As Árvores. Percival Everett. Tradução: André Czarnobai. Todavia (352 págs., 84,90 reais)

Como você escolheu o tom frequentemente cômico do livro?
Percival Everett: Seria muito fácil escrever um romance sombrio e denso sobre linchamentos que ninguém leria. Na literatura, tem de haver um elemento de sedução. O humor é uma ferramenta fantástica. É possível usá-la para as pessoas relaxarem e, a partir daí, você pode fazer o que quiser com elas. O absurdo da desatenção em torno do assunto foi a força propulsora da comédia, mas minha novela tanto gira ao redor de estereótipos quanto revela a verdade do linchamento. Fico feliz em dizer que irritei muitas pessoas com meu estereótipo dos personagens brancos. Alguém, numa entrevista, fez alguma objeção sobre isso e minha resposta foi: “Bom, como você se sente?” Quando comecei o livro, disse para minha mulher (a escritora ­Danzy Senna): “Não estou sendo justo com os brancos”, e então eu disse: “Ora, foda-se!” Simplesmente, fiz o que quis.

Em vários pontos, o romance dá informações aos leitores que não conhecem a história. Você achou isso necessário?
Percival Everett: É preciso fazer isso: os Estados Unidos têm um grande talento para esconder suas próprias transgressões. Meus alunos (na Universidade do Sul da Califórnia) têm muito pouco conhecimento da Guerra do Vietnã, por exemplo. Se eu quiser falar com eles sobre isso, tenho de desvendar os códigos do período.
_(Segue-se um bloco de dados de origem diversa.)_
(** When the kernel returns on every window and its result satisfies [P],
    a property of frames that later allocations cannot spoil, the call
    returns a new list whose entries satisfy [P]. *)
Lemma apply_with_returns (P : nat → loc → heap → Prop) :
  (window_size ≤ len fs)%Z →
  (∀ i l σ1 σ2, P i l σ1 → keeps_frames σ1 σ2 → P i l σ2) →
  (∀ (i : nat) σi, (i < length fs)%nat → σ ⊆ σi →
     ∃ l σi', smooth (window_at fs window_size (Z.of_nat i))
                     (center_at window_size (Z.of_nat i)) σi
              = (Returned l, σi') ∧
              σi ⊆ σi' ∧ P i l σi') →
  ∃ r out σ', apply_with smooth frames window_size σ = (Returned r, σ') ∧
              σ !! r = None ∧ σ ⊆ σ' ∧ σ' !! r = Some (PyList out) ∧
              length out = length fs ∧
              ∀ i l, out !! i = Some l → P i l σ'.
Proof using frames_is_list.
  intros Hge Hstable Hbody.
  destruct (apply_with_loop smooth frames fs window_size σ frames_is_list Hge)
    as (L & HL & ->).
  pose proof (for_rule (loop_body smooth frames window_size L) (λ _, False)
                (range (len fs))
                (λ k σk, σ ⊆ σk ∧ ∃ acc, σk !! L = Some (PyList acc) ∧ length acc = k ∧
                         ∀ i l, acc !! i = Some l → P i l σk)
                (<[L := PyList []]> σ)) as Hloop.
  lapply Hloop; clear Hloop.
  2:{ split; [by apply insert_subseteq|]. exists []. by rewrite lookup_insert_eq. }
  intros Hloop. lapply Hloop; clear Hloop.
  2:{ intros k x σk Hx (Hsub & acc & Hacc & Hlen & HP).
      apply range_lookup in Hx as [-> Hx].
      destruct (Hbody k σk) as (l & σ1 & Hrun & Hsub1 & HPl);
        [unfold len in Hx; lia|done|].
      unfold loop_body.
      rewrite (bind_returned _ _ _ _ _
                 (get_list_ok _ _ _ (lookup_weaken _ _ _ _ frames_is_list Hsub))).
      rewrite (bind_returned _ _ _ _ _ Hrun). unfold list_append.
      rewrite (lookup_weaken _ _ _ _ Hacc Hsub1).
      assert (keeps_frames σ1 (<[L := PyList (acc ++ [l])]> σ1)) as Hkeep.
      { eapply keeps_frames_append, lookup_weaken; done. }
      split; [apply insert_subseteq_r; [done|by etrans]|].
      exists (acc ++ [l]). rewrite lookup_insert_eq. split; [done|].
      split; [rewrite length_app; simpl; lia|].
      intros i l' Hi. apply lookup_app_Some in Hi as [Hi|[Hge' Hi]].
      - eapply Hstable; [|exact Hkeep].
        eapply Hstable; [by apply HP|by apply keeps_frames_extend].
      - apply list_lookup_singleton_Some in Hi as [Hi <-].
        replace i with k by lia. by eapply Hstable. }
  destruct (for_ _ _ _) as [[[]|e] σ']; [|done].
  intros (Hsub & acc & Hacc & Hlen & HP).
  exists L, acc, σ'. do 4 (split; [done|]). split; [|done].
  rewrite Hlen, range_length. unfold len. lia.
Qed.

(** When the kernel raises on the window of some index, the handler returns
    the input list. *)
Lemma apply_with_raises (i0 : nat) :
  kernel_like smooth →
  (window_size ≤ len fs)%Z → (i0 < length fs)%nat →
  (∀ σi, σ ⊆ σi →
     ∃ e, smooth (window_at fs window_size (Z.of_nat i0))
                 (center_at window_size (Z.of_nat i0)) σi = (Raised e, σi)) →
  ∃ σ', apply_with smooth frames window_size σ = (Returned frames, σ') ∧ σ ⊆ σ'.
Proof using frames_is_list.
  intros Hk Hge Hi0 Hraise.
  destruct (apply_with_loop smooth frames fs window_size σ frames_is_list Hge)
    as (L & HL & ->).
  pose proof (for_rule (loop_body smooth frames window_size L) (λ σ', σ ⊆ σ')
                (range (len fs))
                (λ k σk, (k ≤ i0)%nat ∧ σ ⊆ σk ∧ ∃ acc, σk !! L = Some (PyList acc))
                (<[L := PyList []]> σ)) as Hloop.
  lapply Hloop; clear Hloop.
  2:{ split; [lia|]. split; [by apply insert_subseteq|].
      exists []. by rewrite lookup_insert_eq. }
  intros Hloop. lapply Hloop; clear Hloop.
  2:{ intros k x σk Hx (Hle & Hsub & acc & Hacc).
      apply range_lookup in Hx as [-> Hx].
      destruct (loop_body_step smooth frames L fs acc window_size (Z.of_nat k) σk Hk)
        as [(e & _ & ->)|(l & σ1 & Hrun & Hsub1 & ->)];
        [by eapply lookup_weaken|done|done|].
      destruct (decide (k = i0)) as [->|Hne].
      { destruct (Hraise σk Hsub) as [e He]. congruence. }
      split; [lia|]. split; [apply insert_subseteq_r; [done|by etrans]|].
      exists (acc ++ [l]). by rewrite lookup_insert_eq. }
  destruct (for_ _ _ _) as [[[]|e] σ'].
  - intros (Hle & _). rewrite range_length in Hle. unfold len in Hle. lia.
  - intros Hsub. by exists σ'.
Qed.
End apply_with.

(** * Claims on the entry points *)

(** C10.  The basic smoother of [DiffusionService] and the smoother of
    [VideoProcessor] are the same function of the frames, the window size
    and the heap: same returned object, same final heap, and so are their
    kernels.  Only the default window sizes differ, 3 and 5. *)
Theorem basic_smoothers_agree (frames : loc) (window_size : Z) (σ : heap) :
  DiffusionService._apply_temporal_consistency frames window_size σ
  = VideoProcessor.apply_temporal_consistency frames window_size σ
  ∧ (∀ window_frames center_idx,
       DiffusionService._temporal_smooth window_frames center_idx σ
       = VideoProcessor._temporal_smooth window_frames center_idx σ)
  ∧ DiffusionService.default_window_size = 3%Z
  ∧ VideoProcessor.default_window_size = 5%Z.
Proof. repeat split. Qed.

(** C5.  When [len(frames) < window_size] each of the three entry points
    returns the object [frames] itself and leaves the heap as it was: the
    result is [frames], element for element, and no exception is raised. *)
Theorem short_sequence_passes_through (σ : heap) (frames : loc) (fs : list loc)
    (window_size : Z) :
  σ !! frames = Some (PyList fs) → (len fs < window_size)%Z →
  DiffusionService._apply_temporal_consistency frames window_size σ
  = (Returned frames, σ) ∧
  DiffusionService._apply_enhanced_temporal_consistency frames window_size σ
  = (Returned frames, σ) ∧
  VideoProcessor.apply_temporal_consistency frames window_size σ
  = (Returned frames, σ).
Proof.
  intros Hl Hlt.
  rewrite _apply_temporal_consistency_unfold,
    _apply_enhanced_temporal_consistency_unfold, apply_temporal_consistency_unfold.
  split; [|split]; by apply (apply_with_pass_through _ _ fs).
Qed.

Lemma short_sequence_passes_through_witness :
  VideoProcessor.apply_temporal_consistency 2%positive 5 one_frame_heap
  = (Returned 2%positive, one_frame_heap).
Proof.
  apply (short_sequence_passes_through one_frame_heap 2%positive [1%positive] 5).
  - reflexivity.
  - unfold len. simpl. lia.
Defined.

(** ** The empty sequence *)

Lemma apply_with_empty (smooth : list loc → Z → py loc) (frames : loc)
    (window_size : Z) (σ : heap) :
  σ !! frames = Some (PyList []) →
  ∃ r σ', apply_with smooth frames window_size σ = (Returned r, σ') ∧
          σ ⊆ σ' ∧ σ' !! r = Some (PyList []) ∧
          ((0 < window_size)%Z → r = frames ∧ σ' = σ) ∧
          ((window_size ≤ 0)%Z → σ !! r = None).
Proof.
  intros Hl. destruct (Z.lt_ge_cases 0 window_size) as [Hpos|Hneg].
  - exists frames, σ. rewrite (apply_with_pass_through _ _ []) by done.
    split; [done|]. split; [done|]. split; [done|]. split; [done|lia].
  - destruct (apply_with_loop smooth frames [] window_size σ Hl Hneg)
      as (L & HL & ->). simpl.
    exists L, (<[L := PyList []]> σ). split; [done|].
    split; [by apply insert_subseteq|]. split; [by rewrite lookup_insert_eq|].
    split; [lia|done].
Qed.

(** C6, as amended.  On the empty sequence no entry point fails, whatever
    the window size: the call returns an empty sequence, which is the input
    list itself (heap unchanged) when [window_size > 0] and a new empty list
    otherwise. *)
Theorem empty_sequence_is_returned (σ : heap) (frames : loc) (window_size : Z) :
  σ !! frames = Some (PyList []) →
  ∀ entry, entry ∈ entry_points →
    ¬ raises (entry frames window_size) σ ∧
    ∃ r σ', entry frames window_size σ = (Returned r, σ') ∧
            σ ⊆ σ' ∧ σ' !! r = Some (PyList []) ∧
            ((0 < window_size)%Z → r = frames ∧ σ' = σ) ∧
            ((window_size ≤ 0)%Z → σ !! r = None).
Proof.
  intros Hl entry Hentry.
  destruct (entry_point_kernel entry Hentry) as (smooth & _ & ->).
  destruct (apply_with_empty smooth frames window_size σ Hl)
    as (r & σ' & Hrun & Hrest).
  split; [|by exists r, σ'].
  intros [e He]. by rewrite Hrun in He.
Qed.

Lemma empty_sequence_is_returned_witness :
  VideoProcessor.apply_temporal_consistency 1%positive 5 empty_sequence_heap
  = (Returned 1%positive, empty_sequence_heap).
Proof.
  destruct (empty_sequence_is_returned empty_sequence_heap 1%positive 5 eq_refl
              VideoProcessor.apply_temporal_consistency)
    as [_ (r & σ' & Hrun & _ & _ & Hpos & _)].
  - unfold entry_points. set_solver.
  - destruct Hpos as [-> ->]; [lia|]. exact Hrun.
Defined.

(** C6 as stated fails: on the empty sequence, with the default window
    size, the call returns the empty list instead of raising. *)
Lemma empty_sequence_does_not_fail :
  ¬ raises (DiffusionService._apply_enhanced_temporal_consistency 1%positive
              DiffusionService.default_enhanced_window_size) empty_sequence_heap
  ∧ DiffusionService._apply_enhanced_temporal_consistency 1%positive
      DiffusionService.default_enhanced_window_size empty_sequence_heap
    = (Returned 1%positive, empty_sequence_heap).
Proof.
  assert (DiffusionService._apply_enhanced_temporal_consistency 1%positive
            DiffusionService.default_enhanced_window_size empty_sequence_heap
          = (Returned 1%positive, empty_sequence_heap)) as Hrun.
  { rewrite _apply_enhanced_temporal_consistency_unfold.
    by apply (apply_with_pass_through _ _ []). }
  split; [|done]. intros [e He]. by rewrite Hrun in He.
Qed.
Dou um curso sobre cinema do Oeste americano. Dez anos atrás, todos os meus alunos tinham visto algum tipo de faroeste. Hoje, creio que não há um único aluno, entre os meus 20, que tenha visto um faroeste. Toda a mitologia cultural presente no Oeste americano, aquilo que seus pais leram quando cresceram, não está disponível para eles. Por isso, estão aprendendo de novo.
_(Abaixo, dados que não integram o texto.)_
(** * Vineapple: a Vine API client for Node.js

    A shallow embedding of the client's request pipeline and session
    state, and the properties of its specification.

    Source files: [vineapple.js] in its later snapshot (callbacks,
    [X-Vine-Client], device token) and the earlier one under [lib/]. *)

From Stdlib Require Import NArith ZArith List String Ascii Bool Lia.
From stdpp Require Import base list.
Import ListNotations.

Local Open Scope N_scope.

(** ** JavaScript strings

    A JavaScript string is a sequence of UTF-16 code units; regular
    expressions without the [u] flag and [JSON.parse] both work on code
    units. *)

Definition jsstring := list N.

(** The code units of an ASCII literal. *)
Definition js (s : string) : jsstring :=
  map N_of_ascii (list_ascii_of_string s).

(** The double quote (code unit 34), and text written with an apostrophe
    wherever the JavaScript text has a double quote: [jq "{'id':1}"] is the
    JSON text of the object whose member id is 1. *)
Definition dq : N := 34.

Definition jq (s : string) : jsstring :=
  map (fun c => if c =? 39 then dq else c) (js s).

Fixpoint jsstring_eqb (a b : jsstring) : bool :=
  match a, b with
  | [], [] => true
  | x :: a', y :: b' => (x =? y) && jsstring_eqb a' b'
  | _, _ => false
  end.

(** ** Regular expressions

    The fragment of ECMAScript patterns that [VINE_ID_SEARCH] is written
    in, with the backtracking semantics of the language: alternatives are
    tried left to right, quantifiers are greedy and give characters back
    when the rest of the pattern fails. *)

Module RegExp.

Inductive regex :=
| Chars (l : jsstring)          (* pattern characters, in sequence *)
| Star (cls : N -> bool)        (* a character class escape under [*] *)
| Seq (r1 r2 : regex)
| Alt (r1 r2 : regex)           (* r1|r2 *)
| Opt (r : regex)               (* r? *)
| Group (n : nat) (r : regex).  (* the n-th capturing parentheses *)

(** [\d] *)
Definition digit (c : N) : bool := (48 <=? c) && (c <=? 57).

(** [\s]: WhiteSpace and LineTerminator code units. *)
Definition space (c : N) : bool :=
  (c =? 9) || (c =? 10) || (c =? 11) || (c =? 12) || (c =? 13) || (c =? 32)
  || (c =? 160) || (c =? 5760) || ((8192 <=? c) && (c <=? 8202))
  || (c =? 8232) || (c =? 8233) || (c =? 8239) || (c =? 8287)
  || (c =? 12288) || (c =? 65279).

(** What the capturing parentheses hold; a group that took no part in the
    match has no entry. *)
Definition captures := list (nat * jsstring).

Fixpoint capture (n : nat) (caps : captures) : option jsstring :=
  match caps with
  | [] => None
  | (m, s) :: caps' => if Nat.eqb n m then Some s else capture n caps'
  end.

(** The input left after the pattern characters [l], if it starts with
    them. *)
Fixpoint chars (l s : jsstring) : option jsstring :=
  match l, s with
  | [], _ => Some s
  | x :: l', c :: s' => if x =? c then chars l' s' else None
  | _ :: _, [] => None
  end.

(** Greedy [cls*] followed by the continuation [k]. *)
Fixpoint star {A} (cls : N -> bool) (s : jsstring)
    (k : jsstring -> option A) : option A :=
  match s with
  | c :: s' =>
      if cls c then
        match star cls s' k with
        | Some r => Some r
        | None => k s
        end
      else k s
  | [] => k s
  end.

(** [exec r s caps k]: match [r] at the start of [s], then go on with
    [k] on the rest of the input and the captures so far. *)
Fixpoint exec {A} (r : regex) (s : jsstring) (caps : captures)
    (k : jsstring -> captures -> option A) : option A :=
  match r with
  | Chars l =>
      match chars l s with
      | Some s' => k s' caps
      | None => None
      end
  | Star cls => star cls s (fun s' => k s' caps)
  | Seq r1 r2 => exec r1 s caps (fun s' caps' => exec r2 s' caps' k)
  | Alt r1 r2 =>
      match exec r1 s caps k with
      | Some x => Some x
      | None => exec r2 s caps k
      end
  | Opt r' =>
      match exec r' s caps k with
      | Some x => Some x
      | None => k s caps
      end
  | Group n r' =>
      exec r' s caps
        (fun s' caps' =>
           k s' ((n, take (length s - length s') s) :: caps'))
  end.

(** A match at the start of [s]: the rest of the input and the
    captures. *)
Definition match_here (r : regex) (s : jsstring)
    : option (jsstring * captures) :=
  exec r s [] (fun s' caps => Some (s', caps)).

(** Replacement text: literal characters and [$n] references ([Dollar n]). *)
Inductive piece :=
| Text (l : jsstring)
| Dollar (n : nat).

Definition template := list piece.

(** [$n] of a group that did not take part is the empty string. *)
Definition expand (tpl : template) (caps : captures) : jsstring :=
  concat (map (fun p =>
                 match p with
                 | Text l => l
                 | Dollar n => default [] (capture n caps)
                 end) tpl).

(** [String.prototype.replace] with a global pattern: matches are looked
    for from left to right, each after the end of the one before; the
    text between matches is copied.  After an empty match the search
    moves one code unit on. *)
Fixpoint replace_from (fuel : nat) (r : regex) (tpl : template)
    (s : jsstring) : jsstring :=
  match fuel with
  | O => s
  | S fuel' =>
      let step :=
        match s with
        | [] => []
        | c :: s' => c :: replace_from fuel' r tpl s'
        end in
      match match_here r s with
      | Some (s', caps) =>
          expand tpl caps ++
          (if (length s' <? length s)%nat then replace_from fuel' r tpl s'
           else step)
      | None => step
      end
  end.

Definition replace (r : regex) (tpl : template) (s : jsstring) : jsstring :=
  replace_from (S (length s)) r tpl s.

End RegExp.

Import RegExp.

(** The pattern of the source, its three groups set apart by blanks and
    the double quote written as an apostrophe:

      /( '(?:(?:(?:comment|like|post|tag|user|venue)I)|i)d':\s* )( \d* )( , )?/g *)
Definition VINE_ID_SEARCH : regex :=
  Seq (Group 1
         (Seq (Chars [dq])
         (Seq (Alt (Seq (Alt (Chars (js "comment"))
                        (Alt (Chars (js "like"))
                        (Alt (Chars (js "post"))
                        (Alt (Chars (js "tag"))
                        (Alt (Chars (js "user"))
                             (Chars (js "venue")))))))
                        (Chars (js "I")))
                   (Chars (js "i")))
         (Seq (Chars (jq "d':"))
              (Star space)))))
 (Seq (Group 2 (Star digit))
      (Opt (Group 3 (Chars (js ","))))).

(** The replacement text of the source: $1, a double quote, $2, a double
    quote, $3. *)
Definition VINE_ID_REPLACE : template :=
  [Dollar 1; Text [dq]; Dollar 2; Text [dq]; Dollar 3].

(** [body.replace(VINE_ID_SEARCH, VINE_ID_REPLACE)] *)
Definition repair (body : jsstring) : jsstring :=
  replace VINE_ID_SEARCH VINE_ID_REPLACE body.

(** *** The match of [VINE_ID_SEARCH] at a position, read off the pattern

    Nothing follows the quantifiers of the pattern but optional parts, so a
    match takes the key, then all the blanks, all the digits and the comma
    if there is one.  [id_match_exec] below proves that this is what the
    backtracking matcher computes. *)

Definition id_keys : list jsstring :=
  map jq ["'commentId':"; "'likeId':"; "'postId':"; "'tagId':";
          "'userId':"; "'venueId':"; "'id':"]%string.

Fixpoint run (cls : N -> bool) (s : jsstring) : jsstring :=
  match s with
  | c :: s' => if cls c then c :: run cls s' else []
  | [] => []
  end.

Fixpoint skip (cls : N -> bool) (s : jsstring) : jsstring :=
  match s with
  | c :: s' => if cls c then skip cls s' else s
  | [] => []
  end.

Fixpoint strip_first (keys : list jsstring) (s : jsstring)
    : option (jsstring * jsstring) :=
  match keys with
  | [] => None
  | key :: keys' =>
      match chars key s with
      | Some s' => Some (key, s')
      | None => strip_first keys' s
      end
  end.

Definition comma : N := 44.

(** After the key: group 1 is the key and the blanks, group 2 the digits,
    group 3 the comma. *)
Definition finish (key s0 : jsstring) : option (jsstring * captures) :=
  let s1 := skip space s0 in
  let s2 := skip digit s1 in
  let caps := [(2%nat, run digit s1); (1%nat, key ++ run space s0)] in
  match chars [comma] s2 with
  | Some s3 => Some (s3, (3%nat, [comma]) :: caps)
  | None => Some (s2, caps)
  end.

Definition id_match (s : jsstring) : option (jsstring * captures) :=
  match strip_first id_keys s with
  | None => None
  | Some (key, s0) => finish key s0
  end.

(** The words a pattern matches, captures and priorities left out. *)
Fixpoint lang (r : regex) (w : jsstring) : Prop :=
  match r with
  | Chars l => w = l
  | Star cls => Forall (fun c => cls c = true) w
  | Seq r1 r2 => exists w1 w2, w = w1 ++ w2 /\ lang r1 w1 /\ lang r2 w2
  | Alt r1 r2 => lang r1 w \/ lang r2 w
  | Opt r' => w = [] \/ lang r' w
  | Group _ r' => lang r' w
  end.

(** Two texts that differ at a position both have. *)
Fixpoint clash (a b : jsstring) : bool :=
  match a, b with
  | x :: a', y :: b' => negb (x =? y) || clash a' b'
  | _, _ => false
  end.

(** A text that is not the beginning of any text made of a double quote, a
    character other than a colon, and more: it begins with something else
    than a double quote, or with a double quote and a colon. *)
Definition stops (r : jsstring) : bool :=
  match r with
  | [] => false
  | x :: r' =>
      if x =? dq then
        match r' with
        | y :: _ => y =? 58
        | [] => false
        end
      else true
  end.

(** [p] holds of every non-empty end of a text. *)
Fixpoint all_tails (p : jsstring -> bool) (l : jsstring) : bool :=
  match l with
  | [] => true
  | _ :: l' => p l && all_tails p l'
  end.

(** No key of [id_keys] occurs in a text. *)
Fixpoint key_free (s : jsstring) : bool :=
  match s with
  | [] => true
  | _ :: s' =>
      match strip_first id_keys s with
      | Some _ => false
      | None => key_free s'
      end
  end.

(** ** JavaScript values

    What [JSON.parse] builds, what callers pass as settings and what
    promises settle with.  The client only reads these values, so objects
    and arrays are kept by value.  A number is kept as the text of its
    literal; how it rounds to a double is left to the engine below. *)

#[warnings="-register-all"]
Inductive jsval :=
| VUndefined
| VNull
| VBool (b : bool)
| VNum (lit : jsstring)
| VStr (s : jsstring)
| VArr (items : list jsval)
| VObj (props : list (jsstring * jsval))
| VError (name message : jsstring).   (* an Error object *)

(** The completion of a call: it returns or it throws. *)
Inductive completion (A : Type) :=
| Return (v : A)
| Throw (e : jsval).
Arguments Return {A} v.
Arguments Throw {A} e.

(** What the model does not compute: the arithmetic of doubles, the texts
    of the engine's own error messages, what [util.format] prints for a
    value that is not a string, and SHA-256. *)
Class Engine := {
  (** ToBoolean of the Number a literal denotes: false for zero *)
  NumberToBoolean : jsstring -> bool;
  (** ToString of the Number a literal denotes *)
  NumberToString : jsstring -> jsstring;
  (** message of the SyntaxError that JSON.parse throws on a text *)
  SyntaxError_message : jsstring -> jsstring;
  (** message of the TypeError thrown when a member of a value that has
      none is read or called *)
  TypeError_message : jsval -> jsstring -> jsstring;
  (** message of the TypeError thrown when a value cannot be converted to
      a primitive value *)
  ToPrimitive_message : jsval -> jsstring;
  (** what [util.format] puts in the place of [%s] for a number, an array,
      an object or an Error object, or what it throws: String(x) on the
      versions of Node of the time of the client; later versions print -0
      with its sign and inspect arrays and objects *)
  util_format_s : jsval -> completion jsstring;
  (** crypto.createHash('sha256').update(token).digest('hex') *)
  sha256_hex : jsstring -> jsstring
}.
“Fico feliz em dizer que irritei muitas pessoas com meu estereótipo dos personagens brancos”

Sua sátira das expectativas racistas da cultura literária, em Erasure, ainda fala fortemente, mais de 20 anos depois, a jovens escritores negros como Brandon Taylor, que apresentou sua recente reedição. Isso é desanimador?
Percival Everett: Quando publiquei meu primeiro romance, Suder (1983), sobre um jogador de beisebol, lembro-me de um artigo que dizia: “Onde estão os ­outros escritores negros?” Os escritores com os quais me associo são todos 15 anos mais velhos – John Edgar Wideman, ­Charles Johnson, Clarence Major –, então realmente havia uma escassez. Agora, quando vejo o trabalho de escritores como Mat Johnson e Victor LaValle, percebo um escopo mais amplo. Mas lembre-se que estamos falando de ficção literária nos Estados Unidos. Se você vende 20 mil livros, é fantástico. Se eu fosse músico e vendesse 20 mil unidades, nunca mais gravaria. A forma como você marca a cultura (como escritor) é completamente diferente. Isto, sim, é desanimador.
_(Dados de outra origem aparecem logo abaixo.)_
(** * Market-CSGO-Undercut: the repricing engine and its marketplace client

    A shallow embedding of [modules/api_client.py], [modules/config_manager.py]
    and [modules/price_manager.py].

    - Python [float] is IEEE-754 binary64; it is modelled by [spec_float] with
      the operations of [SpecFloat] at precision 53 and maximal exponent 1024
      (round to nearest, ties to even).
    - The network, the operator's keyboard, [time.sleep] and [print] are
      modelled by an oracle ([env]) and an explicit [world] that records every
      effect in order.
    - A Python exception is a value: every effectful function returns a
      [result] together with the world it leaves behind.
    - The configuration file is modelled by the dictionary it parses to; a
      [ConfigManager] object is its dictionary together with the file and
      the console ([ConfigFile]). *)

From Stdlib Require Import ZArith QArith Qround Lia Bool List SpecFloat.
From stdpp Require Import base strings gmap.
Import ListNotations.

Local Open Scope Z_scope.

(** ** Python exceptions and results *)

Inductive exn : Type :=
| ValueError
| OverflowError
| AttributeError
| TypeError.

Inductive result (A : Type) : Type :=
| Ok (a : A)
| Raise (e : exn).

Arguments Ok {A} a.
Arguments Raise {A} e.

(** ** binary64 arithmetic, as CPython's [float] uses it *)

Module Float64.

Definition prec : Z := 53.
Definition emax : Z := 1024.

Definition float : Type := spec_float.

Definition fadd : float -> float -> float := SFadd prec emax.
Definition fsub : float -> float -> float := SFsub prec emax.
Definition fmul : float -> float -> float := SFmul prec emax.
Definition fdiv : float -> float -> float := SFdiv prec emax.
Você conheceu o escritor experimental Robert Coover na Universidade Brown nos anos 1980. Ele o influenciou?
Percival Everett: Nunca estudei com ele, embora nos tenhamos tornado amigos e continuemos sendo. Ele ainda trabalha (aos 92 anos) e está, intelectualmente, em constante movimento, o que é uma constante inspiração para mim. Muitos romancistas experimentais experimentam apenas por experimentar, mas, se isso não acrescenta significado, não me interessa. O único motivo pelo qual cheguei a esta forma de arte é porque me interessa brincar com o modo como se constrói o significado. Meu agente disse: “Você poderia ganhar muito mais se escrevesse o mesmo livro algumas vezes”. Não sou capaz disso, mas adoraria escrever um romance que todos odiassem. “Você leu o novo romance de Percival?” “Cara, eu odiei.” “Eu também!” •

Publicado na edição n° 1316 de CartaCapital, em 26 de junho de 2024.